Look below for the line containing "unfold write_delta, ensureBlock. pose"; from there through the line containing "exists c', Reads (write_delta", both lines included, please set down each line exactly and nothing else.

Records from a dataset

------------------------------------------------

Lemma open_reads b w c :
  Reads w c -> hasStarted (st w) = true ->
  exists c', Reads (openBlock b w).2 c' /\ held c' = held c ++ [mkBlock b "" ""] /\
    c_open c' = Some (mkBlock b "" "") /\ c_blocks c' = held c /\ (openBlock b w).1 = length (held c).
Proof.
  intros H Hst. destruct (close_reads w c H) as (c1 & H1 & Hh & Hop).
  pose proof H1 as [Hr Hs Hn Ho Hf He].
  assert (hasStarted (st (closeOpenBlock w)) = true) as Hst1
    by (rewrite <- Hst; by apply (apart_f hasStarted), close_apart).
  remember (held c) as l eqn:El. clear El.
  destruct c1 as [started blocks op ending]. simpl in *. subst op ending.
  unfold held in Hh, Hn. simpl in Hh, Hn. rewrite app_nil_r in Hh, Hn. subst blocks.
  exists (mkClient true l (Some (mkBlock b "" "")) Open).
  assert (Hstep : client_step (mkClient started l None Open)
      (content_block_start (length l) b) =
      Some (mkClient true l (Some (mkBlock b "" "")) Open)).
  { cbn. by rewrite Hs, Hst1, Nat.eqb_refl. }
  split; [|split; [done|split; [done|split; [done|by unfold openBlock; simpl]]]].
  constructor; simpl; try done.
  - rewrite client_run_app, Hr, Hn. cbn [client_run]. by rewrite Hstep.
  - rewrite Hn. unfold held. simpl. rewrite length_app. simpl. lia.
  - by rewrite Hn.
  - by rewrite Hst1.
Qed.

(** The last block of the client, when it is open. *)
Definition fits (b : Block) (d : Delta) : bool :=
  match add_delta b d with Some _ => true | None => false end.

Lemma delta_reads w c b b' d :
  Reads w c -> c_open c = Some b -> add_delta b d = Some b' ->
  exists c', Reads (push (content_block_delta (length (c_blocks c)) d) w) c' /\
    c_open c' = Some b' /\ c_blocks c' = c_blocks c.
Proof.
  intros H Hb Hd. pose proof H as [Hr Hs Hn Ho Hf He].
  destruct c as [started blocks op ending]. simpl in *. subst.
  exists (mkClient (hasStarted (st w)) blocks (Some b') Open).
  assert (Hstep : client_step (mkClient (hasStarted (st w)) blocks (Some b) Open)
     (content_block_delta (length blocks) d) = Some (mkClient (hasStarted (st w)) blocks (Some b') Open)).
  { cbn. by rewrite Nat.eqb_refl, Hd. }
  assert (b_start b' = b_start b) as Hbs.
  { unfold add_delta in Hd. destruct (b_start b) eqn:E, d; try done; injection Hd as <-; done. }
  split; [|done]. constructor; simpl; try done.
  - by apply (reads_push _ _ _ _ H).
  - by rewrite Hn; unfold held; simpl; rewrite !length_app.
  - by rewrite Ho; simpl; rewrite Hbs.
  - intros Hns. specialize (Hf Hns). unfold held in Hf. simpl in Hf.
    by destruct blocks.
Qed.

(** What a list of blocks holds, and what a delta adds to it. *)
Record Content := mkContent {
  k_text : string;
  k_thoughts : string;
  k_signatures : string;
  k_tools : list (string * string * string)
}.

Definition content (l : list Block) : Content :=
  mkContent (joined is_text b_text l) (joined is_thinking b_text l) (joined is_thinking b_signature l)
    (omap tool_of l).

Definition gain (d : Delta) (k : Content) : Content :=
  match d with
  | thinking_delta s => mkContent (k_text k) (k_thoughts k +:+ s) (k_signatures k) (k_tools k)
  | signature_delta s => mkContent (k_text k) (k_thoughts k) (k_signatures k +:+ s) (k_tools k)
  | text_delta s => mkContent (k_text k +:+ s) (k_thoughts k) (k_signatures k) (k_tools k)
  | input_json_delta _ => k
  end.

(** The block a delta is written to, when it is not an argument of a tool call. *)
Definition home (d : Delta) : option ContentBlock :=
  match d with
  | thinking_delta _ | signature_delta _ => Some ThinkingBlock
  | text_delta _ => Some TextBlock
  | input_json_delta _ => None
  end.

Lemma joined_snoc p f l b :
  joined p f (l ++ [b]) = joined p f l +:+ (if p b then f b else "").
Proof.
  unfold joined. rewrite List.filter_app, map_app. simpl.
  induction (map f (List.filter p l)) as [|x r IH].
  - destruct (p b); simpl; done.
  - cbn [app]. rewrite !concat_empty_cons, IH. by rewrite sapp_assoc.
Qed.

Lemma content_snoc l b :
  content (l ++ [b]) =
  mkContent (k_text (content l) +:+ (if is_text b then b_text b else ""))
    (k_thoughts (content l) +:+ (if is_thinking b then b_text b else ""))
    (k_signatures (content l) +:+ (if is_thinking b then b_signature b else ""))
    (k_tools (content l) ++ match tool_of b with Some t => [t] | None => [] end).
Proof.
  unfold content. rewrite !joined_snoc, omap_app. simpl. by destruct (tool_of b).
Qed.

Lemma content_open l b :
  is_text b || is_thinking b = true -> b_text b = "" -> b_signature b = "" ->
  content (l ++ [b]) = content l.
Proof.
  intros Hb Ht Hs. rewrite content_snoc, Ht, Hs.
  assert (tool_of b = None) as -> by (unfold tool_of, is_text, is_thinking in *; by destruct (b_start b)).
  destruct (is_text b), (is_thinking b); rewrite ?sapp_nil_r, ?app_nil_r; by destruct (content l).
Qed.

Lemma content_gain l b b' d :
  home d <> None -> add_delta b d = Some b' -> content (l ++ [b']) = gain d (content (l ++ [b])).
Proof.
  intros Hd Ha. rewrite !content_snoc. unfold add_delta in Ha.
  destruct b as [start tx sg]. unfold is_text, is_thinking, tool_of in *. simpl in *.
  destruct start, d; try done; injection Ha as <-; simpl; by rewrite ?sapp_assoc.
Qed.

Lemma write_apart b d w : apart_from_blocks (st (write_delta b d w)) = apart_from_blocks (st w).
Proof.
  unfold write_delta, ensureBlock. pose proof (openBlock_apart b w) as Ho.
  destruct (openedBlock (st w)) as [[i t]|].
  - case_bool_decide; [done|]. by destruct (openBlock b w).
  - by destruct (openBlock b w).
Qed.

Lemma add_delta_start b d b' : add_delta b d = Some b' -> b_start b' = b_start b.
Proof. unfold add_delta. destruct (b_start b) eqn:E, d; try done; by intros [= <-]. Qed.

Definition starts (c : Client) : list ContentBlock := map b_start (held c).

(** A delta of text or of thinking adds what it says, and nothing else. *)
Lemma write_reads b d w c :
  Reads w c -> hasStarted (st w) = true -> home d = Some b ->
  exists c', Reads (write_delta b d w) c' /\ content (held c') = gain d (content (held c)) /\
    (starts c' = starts c \/ starts c' = starts c ++ [b]).
Proof.
  intros H Hst Hd.
  assert (Hopen : exists c',
    Reads (let '(index, w) := openBlock b w in push (content_block_delta index d) w) c' /\
    content (held c') = gain d (content (held c)) /\ (starts c' = starts c \/ starts c' = starts c ++ [b])).
  { destruct (open_reads b w c H Hst) as (c1 & H1 & Hh & Hop & Hbl & Hi).
    destruct (openBlock b w) as [i w']. cbn [fst snd] in H1, Hi.
    assert (exists b', add_delta (mkBlock b "" "") d = Some b') as [b' Hb']
      by (destruct d; try done; injection Hd as <-; by eexists).
    destruct (delta_reads _ _ _ _ _ H1 Hop Hb') as (c2 & H2 & Hop2 & Hbl2).
    rewrite Hbl, <- Hi in H2. exists c2. split; [done|]. split.
    2: { right. unfold starts. unfold held at 1. rewrite Hop2, Hbl2, Hbl, map_app. simpl.
         by rewrite (add_delta_start _ _ _ Hb'). }
    unfold held at 1. rewrite Hop2, Hbl2, Hbl.
    rewrite (content_gain _ (mkBlock b "" "") b' d) by (done || by rewrite Hd).
    rewrite content_open; [done| |done|done]. destruct d; try done; by injection Hd as <-. }
  pose proof (reads_open _ _ H) as Ho. unfold write_delta, ensureBlock. rewrite Ho.
  destruct (c_open c) as [b0|] eqn:Hc; cbn [fmap option_fmap option_map].
  - case_bool_decide as Ht; [|done].
    assert (exists b', add_delta b0 d = Some b') as [b' Hb'].
    { unfold add_delta. destruct (b_start b0), d; try done; try (by eexists);
        injection Hd as <-; done. }
    destruct (delta_reads _ _ _ _ _ H Hc Hb') as (c2 & H2 & Hop2 & Hbl2).
    exists c2. split; [done|]. unfold starts, held. rewrite Hop2, Hbl2, Hc, !map_app. simpl.
    rewrite (add_delta_start _ _ _ Hb'). split; [|by left].
    apply content_gain; [by rewrite Hd|done].
  - done.
Qed.

(** ** Tool calls *)

(** The calls of the provider as it makes them: id, name and all arguments. *)
Record ProviderCalls := mkCalls {
  r_calls : list (string * string * string);
  r_map : obj nat;
  r_drawn : nat
}.

Section Tools.
Variable randomUUID : nat -> string.

Definition provider_known (d : CallDelta) (r : ProviderCalls) : option nat :=
  match own (r_map r) (cd_key d) with
  | Some place =>
      match r_calls r !! place with
      | Some (id, _, _) =>
          if truthy_string (cd_id d) && negb (cd_id d =? id)%string then None else Some place
      | None => None
      end
  | None => None
  end.

Definition provider_new (d : CallDelta) (r : ProviderCalls) : ProviderCalls :=
  let id := if truthy_string (cd_id d) then cd_id d else "toolu_" +:+ randomUUID (r_drawn r) in
  mkCalls (r_calls r ++ [(id, cd_name d, "")]) (obj_put (r_map r) (cd_key d) (length (r_calls r)))
    (if truthy_string (cd_id d) then r_drawn r else S (r_drawn r)).

Definition provider_args (place : nat) (args : string) (r : ProviderCalls) : ProviderCalls :=
  mkCalls (alter (fun t => (t.1, t.2 +:+ args)) place (r_calls r)) (r_map r) (r_drawn r).

Definition provider_step (r : ProviderCalls) (d : CallDelta) : ProviderCalls :=
  match provider_known d r with
  | Some place => provider_args place (cd_args d) r
  | None => provider_args (length (r_calls r)) (cd_args d) (provider_new d r)
  end.

Definition call_key (c : ToolCall) : string * string := (tc_id c, tc_name c).
Definition call_start (c : ToolCall) : ContentBlock := ToolUseBlock (tc_id c) (tc_name c).
Definition is_tool (b : ContentBlock) : bool := match b with ToolUseBlock _ _ => true | _ => false end.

------------------------------------------------

RESPONSE AREA →
  unfold write_delta, ensureBlock. pose proof (openBlock_apart b w) as Ho.
  destruct (openedBlock (st w)) as [[i t]|].
  - case_bool_decide; [done|]. by destruct (openBlock b w).
  - by destruct (openBlock b w).
Qed.

Lemma add_delta_start b d b' : add_delta b d = Some b' -> b_start b' = b_start b.
Proof. unfold add_delta. destruct (b_start b) eqn:E, d; try done; by intros [= <-]. Qed.

Definition starts (c : Client) : list ContentBlock := map b_start (held c).

(** A delta of text or of thinking adds what it says, and nothing else. *)
Lemma write_reads b d w c :
  Reads w c -> hasStarted (st w) = true -> home d = Some b ->
  exists c', Reads (write_delta b d w) c' /\ content (held c') = gain d (content (held c)) /\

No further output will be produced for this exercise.